Eleven years later, in 1994, the mother of a 15-year-old boy filed a complaint alleging that Clarke used excessive force when arresting her son. According to public documents, Clarke was returning from a vacation when he spotted five teenagers heaving rocks at passing cars. Clarke chased down the teens, drew his service revolver and ordered them to lie on the ground. He told investigators he used his foot to turn one boy over as he searched for weapons. The boy’s mother claimed Clarke put a gun to her son’s head and kicked him in the side, causing bruised ribs that required medical attention. The complaint dragged on for four years before the Fire and Police Commission ruled there was insufficient evidence to charge Clarke and dismissed the case.
In 1996, Clarke was promoted to captain and soon became commander of the department’s First District, the Downtown business district. Along the way, he attended a leadership training program at the FBI National Academy in Virginia and received a degree in criminal justice management from Concordia University in Mequon.
In 1999, Clarke became commanding officer of the Intelligence Division. Much of his work involved protecting dignitaries – from Norquist and McCallum to presidential candidates Al Gore and George W. Bush.
“When you’re in dignitary protection, you’re going to all the political arenas, so your exposure is high,” says Don Werra, who was Clarke’s supervising lieutenant in the department’s detective bureau. “You present yourself well and eventually you’ll be noticed.”
Werra, a former Milwaukee School Board member and head of the city’s housing police, was also a candidate – some say the odds-on favorite – for the sheriff’s post. He and others say they were stunned by Clarke’s appointment.
“How the hell did he get to be sheriff?” says one former police captain. “He lay in the weeds all these years. Who would’ve known?”
As a uniformed cop, Clarke was an unknown quantity, articulate and well-groomed but aloof. He seldom attended retirement celebrations or Christmas parties. “You couldn’t light a fire under him,” as one former MPD detective puts it. But when he became a commander, “You couldn’t put the fire out.”
As a commander, Clarke could toss out flashy ideas, says the former captain, but he didn’t have much success putting his plans into action. “Is he good to look at? Is he shining? Yes,” the ex-captain says. “But once he opens his mouth… there’s nothing beyond ‘Good morning.’ ”
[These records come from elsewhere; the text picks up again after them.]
(** Accepting twice is accepting once: after [resolveRequest(accepted)]
    on a stored request, whatever its status, a second
    [resolveRequest(accepted)] of the same request answers 200 again and
    leaves the store exactly as the first one left it. *)
Theorem accept_idempotent
    (s : Store) (requestId : ObjectId) (r : friendRequestSchema.doc) :
  friendrequests s !! requestId = Some r →
  resolveRequest requestId "accepted"
    (resolveRequest requestId "accepted" (reliable s)).2
  = (mkResponse 200 (JMessage "Friend request accepted"),
     (resolveRequest requestId "accepted" (reliable s)).2).
Proof.
  intros Hr. unfold resolveRequest. rewrite !app_PUT_friend_request.
  rewrite (put_friend_request_1_reliable s requestId "accepted" accepted _ Hr)
    by done.
  rewrite decide_True by done. cbn [snd].
  erewrite put_friend_request_1_reliable;
    [|cbn; apply lookup_insert_eq|done].
  rewrite decide_True by done. f_equal. unfold reliable. f_equal.
  destruct r as [A B st]. cbn -[befriend]. by rewrite befriend_idemp, insert_insert_eq.
Qed.

(** A resolution is not final.  For a stored request from [A] to [B]
    between existing users: rejecting it and then accepting it makes
    [queryStatus(A,B)] answer [friends]; accepting it and then rejecting
    it marks it [rejected] while [queryStatus(A,B)] still answers
    [friends].  Both second calls answer 200. *)
Theorem resolution_is_not_final
    (s : Store) (requestId A B : ObjectId) (st : RequestStatus)
    (uA uB : userSchema.doc) :
  friendrequests s !! requestId = Some (friendRequestSchema.mk A B st) →
  users s !! A = Some uA → users s !! B = Some uB →
  (∃ s2,
     resolveRequest requestId "accepted"
       (resolveRequest requestId "rejected" (reliable s)).2
     = (mkResponse 200 (JMessage "Friend request accepted"), reliable s2)
     ∧ friendrequests s2 !! requestId = Some (friendRequestSchema.mk A B accepted)
     ∧ (queryStatus A B (reliable s2)).1 = mkResponse 200 (JStatus "friends"))
  ∧ (∃ s2,
       resolveRequest requestId "rejected"
         (resolveRequest requestId "accepted" (reliable s)).2
       = (mkResponse 200 (JMessage "Friend request rejected"), reliable s2)
       ∧ friendrequests s2 !! requestId = Some (friendRequestSchema.mk A B rejected)
       ∧ (queryStatus A B (reliable s2)).1 = mkResponse 200 (JStatus "friends")).
Proof.
  intros Hr HA HB.
  assert (Hfriends : ∀ rs, (queryStatus A B (reliable (mkStore (befriend A B (users s)) rs))).1
                           = mkResponse 200 (JStatus "friends")).
  { intros rs. rewrite queryStatus_reliable. cbn -[befriend].
    pose proof (befriend_friends_fst A B (users s) uA HA) as HfA.
    pose proof (befriend_friends_snd A B (users s) uB HB) as HfB.
    destruct (befriend A B (users s) !! A) as [uA'|]; [|done].
    destruct (befriend A B (users s) !! B) as [uB'|]; [|done].
    cbn in HfA. simplify_eq. rewrite HfA.
    rewrite (proj2 (includes_true _ _)); [done|]. apply elem_of_addToSet. by left. }
  unfold resolveRequest. rewrite !app_PUT_friend_request. split.
  - rewrite (put_friend_request_1_reliable s requestId "rejected" rejected _ Hr)
      by done.
    rewrite decide_False by done. cbn [snd].
    erewrite put_friend_request_1_reliable; [|cbn; apply lookup_insert_eq|done].
    rewrite decide_True by done. cbn -[befriend].
    eexists. split; [reflexivity|]. cbn -[befriend].
    split; [by rewrite lookup_insert_eq|apply Hfriends].
  - rewrite (put_friend_request_1_reliable s requestId "accepted" accepted _ Hr)
      by done.
    rewrite decide_True by done. cbn [snd].
    erewrite put_friend_request_1_reliable; [|cbn; apply lookup_insert_eq|done].
    rewrite decide_False by done. cbn -[befriend].
    eexists. split; [reflexivity|]. cbn -[befriend].
    split; [by rewrite lookup_insert_eq|apply Hfriends].
Qed.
Last year, Clarke failed to win an endorse-ment from the Milwaukee Police Association in the sheriff’s campaign, although he was the only former Milwaukee cop running.
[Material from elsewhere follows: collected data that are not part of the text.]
(** With the bounds exchanged ([w_max < w_min]) a tick that assigns the
    weights sets every one of them to [w_max]. *)
Theorem inverted_bounds_collapse (net : Network) :
  SynapseGroup.w_max (synapses net) < SynapseGroup.w_min (synapses net) ->
  fst (STDP.new_iteration net) = Ok tt ->
  Forall (fun x => x == SynapseGroup.w_max (synapses net))
         (np.data (SynapseGroup.W (synapses (snd (STDP.new_iteration net))))).
Proof.
  intros Hlt Hok.
  destruct (new_iteration_cases net) as [(_ & w & H2) | ((e & H1) & _)];
    [|rewrite H1 in Hok; discriminate].
  rewrite H2. unfold np.clip, np.smap. cbn.
  apply Forall_forall. intros x Hx. apply in_map_iff in Hx.
  destruct Hx as (x0 & <- & _).
  unfold np.clip1. apply Q.min_r.
  apply Qle_trans with (SynapseGroup.w_min (synapses net)).
  - now apply Qlt_le_weak.
  - apply Q.le_max_r.
Qed.

Lemma inverted_bounds_collapse_witness :
  Forall (fun x => x == SynapseGroup.w_max (synapses inverted_2_2))
         (np.data
            (SynapseGroup.W (synapses (snd (STDP.new_iteration inverted_2_2))))).
Proof.
  refine (inverted_bounds_collapse inverted_2_2 _ _); vm_compute; reflexivity.
Defined.

End MorePlasticity.

(** ** Further properties of the convolutional projection *)

Section MoreConvolution.

Import Examples.

Lemma flat_map_rows_length (B : Type) (g : nat -> nat -> B) (M N : nat) :
  length (flat_map (fun m => map (g m) (seq 0 N)) (seq 0 M)) = M * N.
Proof.
  induction M as [|M IH]; [reflexivity|].
  rewrite seq_S, flat_map_app, length_app, IH. cbn [flat_map Nat.add].
  rewrite app_nil_r, length_map, length_seq. lia.
Qed.

(** The assignment of the source into the padded image succeeds whenever
    the source has the shape of the block. *)
Lemma assign_center_fits (img src : np.ndarray) (a h w c p0 p1 : nat) :
  np.shape img = [a; h + p0 * 2; w + p1 * 2; c] ->
  np.shape src = [a; h; w; c] ->
  length (np.data src) = np.prod [a; h; w; c] ->
  exists img',
    np.assign_center img p0 p1 src = Ok img' /\
    np.shape img' = [a; h + p0 * 2; w + p1 * 2; c].
Proof.
  intros Hi Hs Hl. unfold np.assign_center. rewrite Hi.
  replace (h + p0 * 2 - p0 - p0) with h by lia.
  replace (w + p1 * 2 - p1 - p1) with w by lia.
  rewrite <- Hs, broadcast_to_same by now rewrite Hs.
  eexists. split; reflexivity.
Qed.

(** The forward pass on a square activity of [n * n] elements, with a
    kernel of shape [[kh, kw, c, f]] and padding [(p0, p1)]: it comes down
    to the sign of the output lengths and to the contraction. *)
Lemma forward_square (self : Conv2D.self_t) (src : NeuronGroup.t)
  (y : SynapseGroup.t) (n kh kw c f p0 p1 : nat) (wd : list Q) :
  Conv2D.is1d self = true ->
  NeuronGroup.size src = n * n ->
  length (NeuronGroup.s src) = n * n ->
  SynapseGroup.W y = np.mk [kh; kw; c; f] wd ->
  SynapseGroup.pad y = PadPair p0 p1 ->
  exists img,
    np.shape img = [1; n + p0 * 2; n + p1 * 2; 1] /\
    Conv2D.forward self src y
    = (if (Z.of_nat n - Z.of_nat kh + 2 * Z.of_nat p0 + 1 <? 0)%Z
          || (Z.of_nat n - Z.of_nat kw + 2 * Z.of_nat p1 + 1 <? 0)%Z
       then Err ValueError
       else
         match
           np.tensordot
             (np.as_strided img
                [1;
                 Z.to_nat (Z.of_nat n - Z.of_nat kh + 2 * Z.of_nat p0 + 1);
                 Z.to_nat (Z.of_nat n - Z.of_nat kw + 2 * Z.of_nat p1 + 1);
                 kh; kw; 1]
                (firstn 3 (np.strides (np.shape img))
                 ++ skipn 1 (np.strides (np.shape img))))
             (np.mk [kh; kw; c; f] wd) 3
         with
         | Ok out => Ok (np.flatten out)
         | Err e => Err e
         end).
Proof.
  intros H1d Hsize Hlen HW Hpad.
  destruct (assign_center_fits
              (np.zeros [1; n + p0 * 2; n + p1 * 2; 1])
              (np.mk [1; n; n; 1] (NeuronGroup.s src)) 1 n n 1 p0 p1)
    as (img & Himg & Hshape);
    [reflexivity | reflexivity | cbn [np.data np.prod fold_right]; lia |].
  exists img. split; [exact Hshape|].
  unfold Conv2D.forward. rewrite H1d, Hsize, HW, Hpad.
  unfold int_sqrt. rewrite Nat.sqrt_square.
  unfold np.reshape. cbn [np.prod fold_right np.vec np.data np.shape].
  rewrite Nat.mul_1_r, Hlen, Nat.eqb_refl.
  cbn [rbind].
  unfold np.expand_dims.
  cbn [rbind np.ndim np.shape np.data length Nat.leb firstn skipn app].
  unfold Conv2D.__conv2d.
  cbn [np.shape_at np.shape nth_error rbind pad_pair fst snd np.shape_last
       rev app].
  rewrite Himg. cbn [rbind].
  destruct ((_ <? 0)%Z || (_ <? 0)%Z); reflexivity.
Qed.

(** The forward pass returns when the kernel fits the padded image and has
    one input channel, and the current it returns has
    [(n + 2 p0 + 1 - kh) * (n + 2 p1 + 1 - kw) * f] elements. *)
Theorem forward_output_length (self : Conv2D.self_t) (src : NeuronGroup.t)
  (y : SynapseGroup.t) (n kh kw f p0 p1 : nat) (wd : list Q) :
  Conv2D.is1d self = true ->
  NeuronGroup.size src = n * n ->
  length (NeuronGroup.s src) = n * n ->
  SynapseGroup.W y = np.mk [kh; kw; 1; f] wd ->
  SynapseGroup.pad y = PadPair p0 p1 ->
  kh <= n + 2 * p0 + 1 ->
  kw <= n + 2 * p1 + 1 ->
  exists cur,
    Conv2D.forward self src y = Ok cur /\
    length cur = (n + 2 * p0 + 1 - kh) * (n + 2 * p1 + 1 - kw) * f.
Proof.
  intros H1d Hsize Hlen HW Hpad Hh Hw.
  destruct (forward_square self src y n kh kw 1 f p0 p1 wd H1d Hsize Hlen HW Hpad)
    as (img & Hshape & ->).
  destruct (Z.ltb_spec (Z.of_nat n - Z.of_nat kh + 2 * Z.of_nat p0 + 1) 0);
    [lia|].
  destruct (Z.ltb_spec (Z.of_nat n - Z.of_nat kw + 2 * Z.of_nat p1 + 1) 0);
    [lia|].
  cbn [orb].
  replace (Z.to_nat (Z.of_nat n - Z.of_nat kh + 2 * Z.of_nat p0 + 1))
    with (n + 2 * p0 + 1 - kh) by lia.
  replace (Z.to_nat (Z.of_nat n - Z.of_nat kw + 2 * Z.of_nat p1 + 1))
    with (n + 2 * p1 + 1 - kw) by lia.
  unfold np.tensordot, np.as_strided.
  cbn [np.ndim np.shape np.data length Nat.leb andb Nat.sub firstn skipn app].
  rewrite list_nat_eqb_refl.
  eexists. split; [reflexivity|].
  cbn [np.flatten np.data].
  rewrite flat_map_rows_length.
  cbn [np.prod fold_right]. lia.
Qed.

Lemma forward_output_length_witness :
  exists cur,
    Conv2D.forward (Conv2D.mkSelf (mkBehaviour [] []) true) image_2_2
      (projection (np.mk [3; 3; 1; 2] (repeat (1 # 2)%Q 18))
                  ["conv2d"%string] (3, 3) 2 (PadPair 1 1))
    = Ok cur /\
    length cur = (2 + 2 * 1 + 1 - 3) * (2 + 2 * 1 + 1 - 3) * 2.
Proof.
  refine (forward_output_length _ image_2_2 _ 2 3 3 2 1 1 _ _ _ _ _ _ _ _);
    try reflexivity; vm_compute; try reflexivity; lia.
Defined.

(** A kernel that exceeds the padded image by more than one row or column
    gives a negative output length: the forward pass raises [ValueError]. *)
Theorem forward_kernel_too_large (self : Conv2D.self_t) (src : NeuronGroup.t)
  (y : SynapseGroup.t) (n kh kw c f p0 p1 : nat) (wd : list Q) :
  Conv2D.is1d self = true ->
  NeuronGroup.size src = n * n ->
  length (NeuronGroup.s src) = n * n ->
  SynapseGroup.W y = np.mk [kh; kw; c; f] wd ->
  SynapseGroup.pad y = PadPair p0 p1 ->
  n + 2 * p0 + 1 < kh \/ n + 2 * p1 + 1 < kw ->
  Conv2D.forward self src y = Err ValueError.
Proof.
  intros H1d Hsize Hlen HW Hpad Hk.
  destruct (forward_square self src y n kh kw c f p0 p1 wd H1d Hsize Hlen HW Hpad)
    as (img & Hshape & ->).
  destruct (Z.ltb_spec (Z.of_nat n - Z.of_nat kh + 2 * Z.of_nat p0 + 1) 0);
    [reflexivity|].
  destruct (Z.ltb_spec (Z.of_nat n - Z.of_nat kw + 2 * Z.of_nat p1 + 1) 0);
    [reflexivity|].
  lia.
Qed.

Lemma forward_kernel_too_large_witness :
  Conv2D.forward (Conv2D.mkSelf (mkBehaviour [] []) true) image_2_2
    (projection (np.mk [4; 1; 1; 1] [1; 1; 1; 1]%Q)
                ["conv2d"%string] (4, 1) 1 (PadPair 0 0))
  = Err ValueError.
Proof.
  refine (forward_kernel_too_large _ image_2_2 _ 2 4 1 1 1 0 0 _ _ _ _ _ _ _);
    try reflexivity.
  left. vm_compute. lia.
Defined.

(** The activity is read as one channel: a kernel with another number of
    input channels cannot be contracted against the windows, and the
    forward pass raises [ValueError]. *)
Theorem forward_channel_mismatch (self : Conv2D.self_t) (src : NeuronGroup.t)
  (y : SynapseGroup.t) (n kh kw c f p0 p1 : nat) (wd : list Q) :
  Conv2D.is1d self = true ->
  NeuronGroup.size src = n * n ->
  length (NeuronGroup.s src) = n * n ->
  SynapseGroup.W y = np.mk [kh; kw; c; f] wd ->
  SynapseGroup.pad y = PadPair p0 p1 ->
  c <> 1 ->
  Conv2D.forward self src y = Err ValueError.
Proof.
  intros H1d Hsize Hlen HW Hpad Hc.
  destruct (forward_square self src y n kh kw c f p0 p1 wd H1d Hsize Hlen HW Hpad)
    as (img & Hshape & ->).
  destruct (_ || _); [reflexivity|].
  unfold np.tensordot, np.as_strided.
  cbn [np.ndim np.shape np.data length Nat.leb andb Nat.sub firstn skipn app].
  unfold np.list_nat_eqb.
  destruct (list_eq_dec Nat.eq_dec [kh; kw; 1] [kh; kw; c]) as [E|_];
    [|reflexivity].
  congruence.
Qed.

Lemma forward_channel_mismatch_witness :
  Conv2D.forward (Conv2D.mkSelf (mkBehaviour [] []) true) image_2_2
    (projection (np.mk [1; 1; 2; 1] [1; 1]%Q)
                ["conv2d"%string] (1, 1) 1 (PadPair 0 0))
  = Err ValueError.
Proof.
  refine (forward_channel_mismatch _ image_2_2 _ 2 1 1 2 1 0 0 _ _ _ _ _ _ _);
    try reflexivity.
  discriminate.
Defined.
From the day he was sworn in as sheriff by state Supreme Court Justice Diane Sykes, Clarke has been in the hot seat.
In his investiture speech, he invoked the words of Rudolph Giuliani, Mark Twain and Martin Luther King and talked about trust, dependability, respect and justice. Minutes later, at his inaugural news conference, a Fox 6 TV reporter dropped a megaton question: Have you ever been arrested for domestic violence?
Clarke answered “no.” But he was taken aback and McCallum stepped forward to defend the sheriff’s record. No such violation had turned up after a full vetting of the sheriff’s past, McCallum said.
The question of spousal abuse has long dogged Clarke. Four or five years ago, when he was police captain Downtown, word surfaced that Milwaukee officers had been called to Clarke’s home to investigate a call of domestic violence. A supervisor passed along the news and Clarke laughed it off.
“I thought it was a joke,” says Clarke. He told his wife, Julie, and she, too, laughed about it, he says.
But the story grew, taking on different versions, and soon Clarke began hearing stories that he’d been jailed for beating his wife, that police records of the arrest were missing, that the beating occurred outside Milwaukee County and was hushed up.
“It was one of the most devastating rumors that never happened,” says Clarke. “It was somebody inside the police department, there’s no doubt in my mind. That’s the thing that bothers me, that somebody hates me that much” to circulate the stories. “But it never happened.”
An open records request filed with the Milwaukee Police Department by Milwaukee Magazine produced no report of a police complaint against Clarke within the past seven years. Older police records are routinely destroyed by the department.
Clarke’s baptism by fire continued for months after his swearing in: One of his deputies got into a scuffle at the airport with Police Chief Jones; a convicted murderer wrestled a gun from a deputy in a Downtown courtroom, then wounded the deputy before being shot dead by a police officer; and at Waupun State Prison, two Milwaukee prisoners escaped from a van driven by two of Clarke’s deputies.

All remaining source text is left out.